La Stromstrasse mène à Westhafen (le port de l’Ouest) en passant par le Putlitzbrücke, long pont qui domine un centre de recyclage, les voies ferrées, et porte en son centre un monument simple rappelant que d’ici partirent les convois de juifs pour les camps. Mais il ne faut pas traverser le pont. Mieux vaut suivre la voie ferrée sur sa partie sud, dans le quartier de Moabit, quartier ouvrier qui accueille aujourd’hui nombre d’immigrés et de population jeune poussée vers l’Ouest de la ville par l’augmentation considérable du prix de l’immobilier. Là, sur la Siemenstrasse, un espace désert comme on peut encore en voir à Berlin malgré les grues et les chantiers qui dévorent les alentours de la ville, ouvre sur une gare de marchandises désaffectée. Au prime abord, rien n’a changé.

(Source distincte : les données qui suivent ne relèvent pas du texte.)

(* ===== verification/PeerDarwin.v ===== *)
(** Package [internal/daemon], [peercred_darwin.go], [peercred_unsupported.go] and the
    socket options of [peercred_linux.go]: who is at the other end of a connection.

    The system calls are arguments. On macOS the executable and the name a process
    was started by come from one buffer of the kernel, [kern.procargs2]: the number
    of arguments in four bytes, the path of the executable, padding with zeros, and
    then the arguments and the environment, each ended by a zero. *)

From S2P Require Import Prelude GoStrings Json GoTime GoPath Paths Protocol Auth Replay Regexp ConfigTypes Interpolate.
From S2P Require Import World Config Settings Env Runtime AuditLog Executor Sources Daemon DaemonLaws.
Local Open Scope Z_scope.

(** ** Socket options *)

(** Linux: [conn.SyscallConn()], [rawConn.Control], and in it [SO_PEERCRED]. *)
Definition linux_getPeerCredentials (conn control : result unit) (peercred : result Ucred) : result Ucred :=
  conn ≫= λ _, control ≫= λ _, peercred.

Definition int32 (z : Z) : Z := (z + 2 ^ 31) mod 2 ^ 32 - 2 ^ 31.

(** [unix.Xucred]: the groups are an array of sixteen. *)
Record Xucred := { xu_Uid : Z; xu_Ngroups : Z; xu_Groups : list Z }.

Definition darwin_getPeerCredentials (conn control : result unit) (peercred : result Xucred) (peerpid : result Z)
    : result Ucred :=
  conn ≫= λ _, control ≫= λ _,
  peercred ≫= λ cred,
  peerpid ≫= λ pid,
  let gid := if 0 <? xu_Ngroups cred then default 0 (xu_Groups cred !! 0%nat) else 0 in
  Ok {| uc_PID := int32 pid; uc_UID := xu_Uid cred; uc_GID := gid |}.

(** ** [kern.procargs2] *)

Definition zero : ascii := ascii_of_nat 0.

(** [for i < len(data) && data[i] == 0 { i++ }], from the start of [data]. *)
Fixpoint leading_zeros (data : bytes) : nat :=
  match data with
  | c :: data => if bool_decide (c = zero) then S (leading_zeros data) else 0
  | [] => 0
  end.

Definition IndexByte0 (data : bytes) : option nat := index_of data [zero].

Definition darwin_resolvePeerExecutable (procargs : Z → result bytes) (pid : Z) : result string :=
  procargs pid ≫= λ raw,
  if (length raw <? 4)%nat then Err (Errorf "invalid procargs payload" [])
  else
    let data := drop 4 raw in
    let start := leading_zeros data in
    if (length data <=? start)%nat then Err (Errorf "missing executable path" [])
    else
      match IndexByte0 (drop start data) with
      | None => Err (Errorf "unterminated executable path" [])
      | Some endRel =>
        let exe := b2s (take endRel (drop start data)) in
        if bool_decide (exe = "") then Err (Errorf "empty executable path" []) else Ok exe
      end.

Definition darwin_resolvePeerArgv0 (procargs : Z → result bytes) (pid : Z) : result string :=
  procargs pid ≫= λ raw,
  if (length raw <? 4)%nat then Err (Errorf "invalid procargs payload" [])
  else
    let data := drop 4 raw in
    let start := leading_zeros data in
    if (length data <=? start)%nat then Err (Errorf "missing executable path" [])
    else
      match IndexByte0 (drop start data) with
      | None => Err (Errorf "unterminated executable path" [])
      | Some endRel =>
        let pos := (start + endRel)%nat in
        let pos := (pos + leading_zeros (drop pos data))%nat in
        if (length data <=? pos)%nat then Err (Errorf "missing argv0" [])
        else
          match IndexByte0 (drop pos data) with
          | None => Err (Errorf "unterminated argv0" [])
          | Some argvEndRel =>
            let argv0 := b2s (take argvEndRel (drop pos data)) in
            if bool_decide (argv0 = "") then Err (Errorf "empty argv0" []) else Ok argv0
          end
      end.

(** ** Other systems *)

Definition unsupported_getPeerCredentials : result Ucred :=
  Err (Errorf "peer credential verification is unsupported on this platform" []).
Definition unsupported_resolvePeerExecutable (pid : Z) : result string :=
  Err (Errorf "peer executable resolution is unsupported on this platform" []).
Definition unsupported_resolvePeerArgv0 (pid : Z) : result string :=
  Err (Errorf "peer argv0 resolution is unsupported on this platform" []).

(** ** The daemon's interface *)

(** The other parts of the interface are the same on every system. *)
Definition peers_from `{PE : Peers} (exe : Z → result string) (argv0 : Z → result string) : Peers :=
  {| readlink_exe := exe; read_cmdline pid := argv0 pid ≫= λ a, Ok (s2b a ++ [zero]); EvalSymlinks := EvalSymlinks;
     filepath_Abs := filepath_Abs; hmac_sha256 := hmac_sha256; json_object := json_object |}.
Definition darwin_peers `{PE : Peers} (procargs : Z → result bytes) : Peers :=
  peers_from (darwin_resolvePeerExecutable procargs) (darwin_resolvePeerArgv0 procargs).
Definition unsupported_peers `{PE : Peers} : Peers :=
  peers_from unsupported_resolvePeerExecutable unsupported_resolvePeerArgv0.

(** ** Lemmas *)

Lemma leading_zeros_pad n c data : c ≠ zero → leading_zeros (replicate n zero ++ c :: data) = n.
Proof. intros Hc. induction n as [|n IH]; cbn; [by rewrite bool_decide_eq_false_2|]. by rewrite IH. Qed.

Lemma leading_zeros_all n : leading_zeros (replicate n zero) = n.
Proof. induction n as [|n IH]; cbn; [done|]. by rewrite IH. Qed.

Lemma IndexByte0_app a b : zero ∉ a → IndexByte0 (a ++ zero :: b) = Some (length a).
Proof.
  unfold IndexByte0. induction a as [|c a IH]; intros Ha; cbn; [done|].
  rewrite bool_decide_eq_false_2 by set_solver. cbn. by rewrite IH by set_solver.
Qed.

Lemma b2s_nonempty b : b ≠ [] → b2s b ≠ "".
Proof. by destruct b. Qed.

(** ** Specification: what the kernel lays out *)

Definition procargs_layout (argc : bytes) (exe : bytes) (pad : nat) (strings : list bytes) : bytes :=
  argc ++ exe ++ replicate (S pad) zero ++ (strings ≫= λ a, a ++ [zero]).

(** The first of the strings that is not empty. *)
Definition first_nonempty (strings : list bytes) : option bytes :=
  head (filter (λ a, a ≠ []) strings).

Lemma exe_start exe rest : exe ≠ [] → zero ∉ exe →
  leading_zeros (exe ++ rest) = 0%nat ∧ (length (exe ++ rest) <=? 0)%nat = false.
Proof.
  intros Hne Hz. destruct exe as [|c exe]; [done|]. cbn. by rewrite bool_decide_eq_false_2 by set_solver.
Qed.

(** Skipping zeros passes over the empty strings. *)
Lemma skip_empty strings pad :
  Forall (λ a, zero ∉ a) strings →
  let data := replicate pad zero ++ (strings ≫= λ a, a ++ [zero]) in
  match first_nonempty strings with
  | None => (length data <=? leading_zeros data)%nat = true
  | Some a => (length data <=? leading_zeros data)%nat = false ∧ ∃ rest, drop (leading_zeros data) data = a ++ zero :: rest
  end.
Proof.
  revert pad. induction strings as [|a strings IH]; intros pad HF; cbv zeta.
  - cbn. rewrite app_nil_r, leading_zeros_all, length_replicate. apply Nat.leb_refl.
  - apply Forall_cons in HF as [Ha HF]. unfold first_nonempty. cbn [mbind list_bind]. destruct a as [|c a].
    + rewrite filter_cons_False by naive_solver. specialize (IH (S pad) HF). cbv zeta in IH.
      by rewrite replicate_S_end, <- app_assoc in IH.
    + rewrite filter_cons_True by done. cbn [head]. rewrite <- !app_assoc. cbn [app].
      rewrite leading_zeros_pad by set_solver. split.
      * apply Nat.leb_gt. rewrite length_app, length_replicate. cbn. lia.
      * eexists. rewrite drop_app_length' by by rewrite length_replicate. done.
Qed.

Lemma darwin_exe_nonempty procargs pid exe : darwin_resolvePeerExecutable procargs pid = Ok exe → exe ≠ "".
Proof.
  unfold darwin_resolvePeerExecutable. destruct (procargs pid) as [raw|]; [|done]. cbn [mbind result_bind].
  destruct (_ <? 4)%nat; [done|]. cbv zeta. destruct (_ <=? _)%nat; [done|]. destruct (IndexByte0 _); [|done].
  case_bool_decide as Hb; [done|]. by intros [= <-].
Qed.

Lemma take_before_zero data n : IndexByte0 data = Some n → zero ∉ take n data.
Proof.
  unfold IndexByte0. revert n. induction data as [|c data IH]; intros n; cbn; [done|].
  case_bool_decide as Hc; [intros [= <-]; cbn; set_solver|].
  destruct (index_of data [zero]) as [m|]; [|done]. intros [= <-]. cbn. specialize (IH m eq_refl). set_solver.
Qed.

Lemma darwin_argv0_text procargs pid a : darwin_resolvePeerArgv0 procargs pid = Ok a → a ≠ "" ∧ zero ∉ s2b a.
Proof.
  unfold darwin_resolvePeerArgv0. destruct (procargs pid) as [raw|]; [|done]. cbn [mbind result_bind].
  destruct (_ <? 4)%nat; [done|]. cbv zeta. destruct (_ <=? _)%nat; [done|]. destruct (IndexByte0 _) as [n|]; [|done].
  destruct (_ <=? _)%nat; [done|]. destruct (IndexByte0 (drop (_ + _) _)) as [m|] eqn:E; [|done].
  case_bool_decide as Hb; [done|]. intros [= <-]. split; [done|]. rewrite s2b_b2s. by apply take_before_zero.
Qed.

Lemma Cut_zero a b : zero ∉ a → (Cut (b2s (a ++ zero :: b)) NULs).1.1 = b2s a.
Proof.
  intros Ha. unfold Cut, Index. rewrite s2b_b2s. change (s2b NULs) with [zero].
  pose proof (IndexByte0_app a b Ha) as Hi. unfold IndexByte0 in Hi. rewrite Hi. cbn.
  unfold SliceTo. by rewrite s2b_b2s, take_app_length.
Qed.

(** ** Properties *)

(** The daemon's checks of the answers change nothing: on macOS its functions are the
    macOS functions, up to which error is reported. *)
Lemma darwin_peers_same `{PE : Peers} procargs pid :
  @resolvePeerExecutable (darwin_peers procargs) pid = darwin_resolvePeerExecutable procargs pid ∧
  @resolvePeerArgv0 (darwin_peers procargs) pid = darwin_resolvePeerArgv0 procargs pid.
Proof.
  split.
  - unfold resolvePeerExecutable. cbn. pose proof (darwin_exe_nonempty procargs pid) as Hne.
    destruct (darwin_resolvePeerExecutable procargs pid) as [exe|]; [|done]. cbn. by rewrite bool_decide_eq_false_2 by by apply Hne.
  - unfold resolvePeerArgv0. cbn. pose proof (darwin_argv0_text procargs pid) as Ht.
    destruct (darwin_resolvePeerArgv0 procargs pid) as [a|]; [|done]. cbn [mbind result_bind].
    destruct (Ht a eq_refl) as [Hne Hz]. rewrite bool_decide_eq_false_2 by by destruct (s2b a).
    rewrite Cut_zero, b2s_s2b by done. cbv zeta. by rewrite bool_decide_eq_false_2.
Qed.

(** On macOS the kernel's buffer is read back: the executable is its path, and the
    name a process was started by is the first string after it that is not empty,
    whatever the padding. *)
Theorem procargs_read procargs pid argc exe pad strings :
  procargs pid = Ok (procargs_layout argc exe pad strings) → length argc = 4%nat → exe ≠ [] → zero ∉ exe →
  Forall (λ a, zero ∉ a) strings →
  darwin_resolvePeerExecutable procargs pid = Ok (b2s exe) ∧
  darwin_resolvePeerArgv0 procargs pid =
    match first_nonempty strings with Some a => Ok (b2s a) | None => Err (Errorf "missing argv0" []) end.
Proof.
  intros Hp Hargc Hne Hz HF. unfold darwin_resolvePeerExecutable, darwin_resolvePeerArgv0. rewrite Hp. cbn [mbind result_bind].
  assert ((length (procargs_layout argc exe pad strings) <? 4)%nat = false) as ->.
  { apply Nat.ltb_ge. unfold procargs_layout. rewrite length_app. lia. }
  assert (drop 4 (procargs_layout argc exe pad strings) = exe ++ replicate (S pad) zero ++ (strings ≫= λ a, a ++ [zero])) as ->.
  { unfold procargs_layout. by rewrite drop_app_length' by done. }
  destruct (exe_start exe (replicate (S pad) zero ++ (strings ≫= λ a, a ++ [zero])) Hne Hz) as [-> ->].
  set (tail := replicate (S pad) zero ++ (strings ≫= λ a, a ++ [zero])).
  assert (∃ rest, tail = zero :: rest) as [tl Htl] by (by eexists). rewrite ?drop_0.
  assert (IndexByte0 (exe ++ tail) = Some (length exe)) as -> by (rewrite Htl; by apply IndexByte0_app).
  rewrite take_app_length, Nat.add_0_l, drop_app_length. split.
  { by rewrite bool_decide_eq_false_2 by by apply b2s_nonempty. }
  pose proof (skip_empty strings (S pad) HF) as Hs. cbv zeta in Hs. fold tail in Hs. rewrite length_app.
  assert ((length exe + length tail <=? length exe + leading_zeros tail)%nat = (length tail <=? leading_zeros tail)%nat) as ->.
  { destruct (Nat.leb_spec (length tail) (leading_zeros tail)); [apply Nat.leb_le|apply Nat.leb_gt]; lia. }
  destruct (first_nonempty strings) as [a|] eqn:Ef; [|by rewrite Hs].
  destruct Hs as [-> (rest & Hr)]. rewrite drop_app_add, Hr.
  apply head_Some_elem_of, list_elem_of_filter in Ef as [Ha Hin].
  rewrite IndexByte0_app by exact (proj1 (Forall_forall _ _) HF _ Hin). rewrite take_app_length.
  by rewrite bool_decide_eq_false_2 by by apply b2s_nonempty.
Qed.

(** An empty name is not what Linux and macOS agree on: Linux refuses a process that
    was started with one, macOS reports the next argument, or a variable of the
    environment, in its place; so the check of a caller's name passes for a process
    whose second argument is [claw-wrap]. *)
Theorem empty_name_skipped `{RE : Regexp} `{PE : Peers} (d : Daemon) procargs pid argc exe pad rest :
  procargs pid = Ok (procargs_layout argc exe pad ([] :: s2b "claw-wrap" :: rest)) → length argc = 4%nat →
  exe ≠ [] → zero ∉ exe → Forall (λ a, zero ∉ a) rest → isAllowedBinary d (b2s exe) = true →
  @authorizeAdminCheckCaller RE (darwin_peers procargs) d pid = Ok tt ∧
  (read_cmdline pid = Ok (([] :: s2b "claw-wrap" :: rest) ≫= λ a, a ++ [zero]) →
   is_ok (authorizeAdminCheckCaller d pid) = false).
Proof.
  intros Hp Hargc Hne Hz HF Hal. split.
  - pose proof (darwin_peers_same procargs pid) as [E1 E2].
    assert (Forall (λ a, zero ∉ a) ([] :: s2b "claw-wrap" :: rest)) as HF2.
    { repeat constructor; [set_solver|by apply (bool_decide_eq_true_1 _)|done]. }
    destruct (procargs_read procargs pid argc exe pad _ Hp Hargc Hne Hz HF2) as [R1 R2].
    unfold authorizeAdminCheckCaller. rewrite E1, E2, R1, R2. cbn [mbind result_bind wrap_err].
    change (@isAllowedBinary RE (darwin_peers procargs) d (b2s exe)) with (isAllowedBinary d (b2s exe)). by rewrite Hal.
  - intros Hc. unfold authorizeAdminCheckCaller. destruct (resolvePeerExecutable pid) as [x|]; [|done]. cbn.
    destruct (isAllowedBinary d x); [|done]. cbn. unfold resolvePeerArgv0. by rewrite Hc.
Qed.

(** On a system that cannot tell who calls, the daemon runs nothing and answers no
    administrator. *)
Theorem unsupported_refuses `{RE : Regexp} `{UC : UnicodeCase} `{DP : DurationParser} `{OSi : OS} `{HO : Host}
    `{MR : MapRange} `{HA : Hash} `{PE : Peers} `{CP : Codec ProxyRequest} `{CA : Codec AdminRequest}
    resolve d cfg c t1 t2 e :
  cn_peer c = unsupported_getPeerCredentials → (handleConnection resolve d cfg c t1 t2).1.2 ≠ Some e.
Proof. intros Hc (u & p & k & [_ _ (_ & Hp & _) _ _ _ _ _ _ _])%handleConnection_runs. by rewrite Hc in Hp. Qed.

Nous sommes au ZK/U (Zentrum für Kunt und Urnanistik). Les quais à 1,20 mètres de hauteur où les charrettes puis les camions venaient charger ou décharger leurs produits, les murs de briques brunes donnant sur de vastes hangars. Les aménagements sont succincts mais suffisants, des escaliers pour aborder les quais, quelques cloisons blanches pour accueillir les œuvres, une rampe électrique pour handicapés. Au sous-sol, une cave badigeonnée de chaux qu’on imagine hébergeant un club forcément underground clignote de ses lumières éclectiques. Ce sont en fait des écrans installés par l’artiste Tony Cokes.

 

L’art est politique. Une bonne partie du projet de cette dixième biennale de Berlin apparaît là. L’art est politique. L’installation ne recèle pas un travail esthétique sur les formats numériques, ou une création plastique sur la lumière et les écrans. Elle consiste en une succession d’appareils de télévision affichant le texte de discours que l’on peut également suivre en fixant un casque sur ses oreilles. Ces discours parlent de génocide au Rwanda, d’excuses, d’échappatoires, d’on-ne-savait pas des responsables politiques internationaux. Le « plus jamais ça » proclamé par l’ONU à sa création après la seconde guerre mondiale et les génocides juifs et tziganes tombe en lambeaux. Again and again. La communauté internationale regarde, déplore, négocie, parfois juge ensuite, mais n’intervient pas. Ni pour empêcher les bourreaux, ni pour contrer les jeux supposés subtils des grandes diplomaties soucieuses avant tout de leur pré-carré. On s’assoit autour des écrans comme des consommateurs d'une boîte de nuit, peu de lumière hormis celle des écrans et des signalisations de sécurité indiquant la sortie. Pas de quoi en effet s’exploser sous les sun-lights. L’impression est lourde de cette rage qui nait de l’impuissance.

 

La femme noire. Dans l’immense hangar au-dessus, la grande salle est plongée dans l'obscurité. Les pas sont guidés vers un grand écran, quelques quarts de cercles en bois invitent à s'assoir. Sur la toile blanche apparaissent deux personnages que le travail numérique va parfois transformer, parfois abandonner à la stricte prise de vue. Un quinquagénaire, blanc, vêtu puis dévêtu de son costume noir. Une jeune femme, noire dans une robe colorée. L’homme devient harceleur « je suis un homme, c’est ce que je suis censé faire, non ? ». La femme refuse, non, non, ça ne l’intéresse pas. L’image se découpe, les corps s’enfuient en lignes fluides et colorées, le corps à corps reprend avec toujours la même insistance du mâle.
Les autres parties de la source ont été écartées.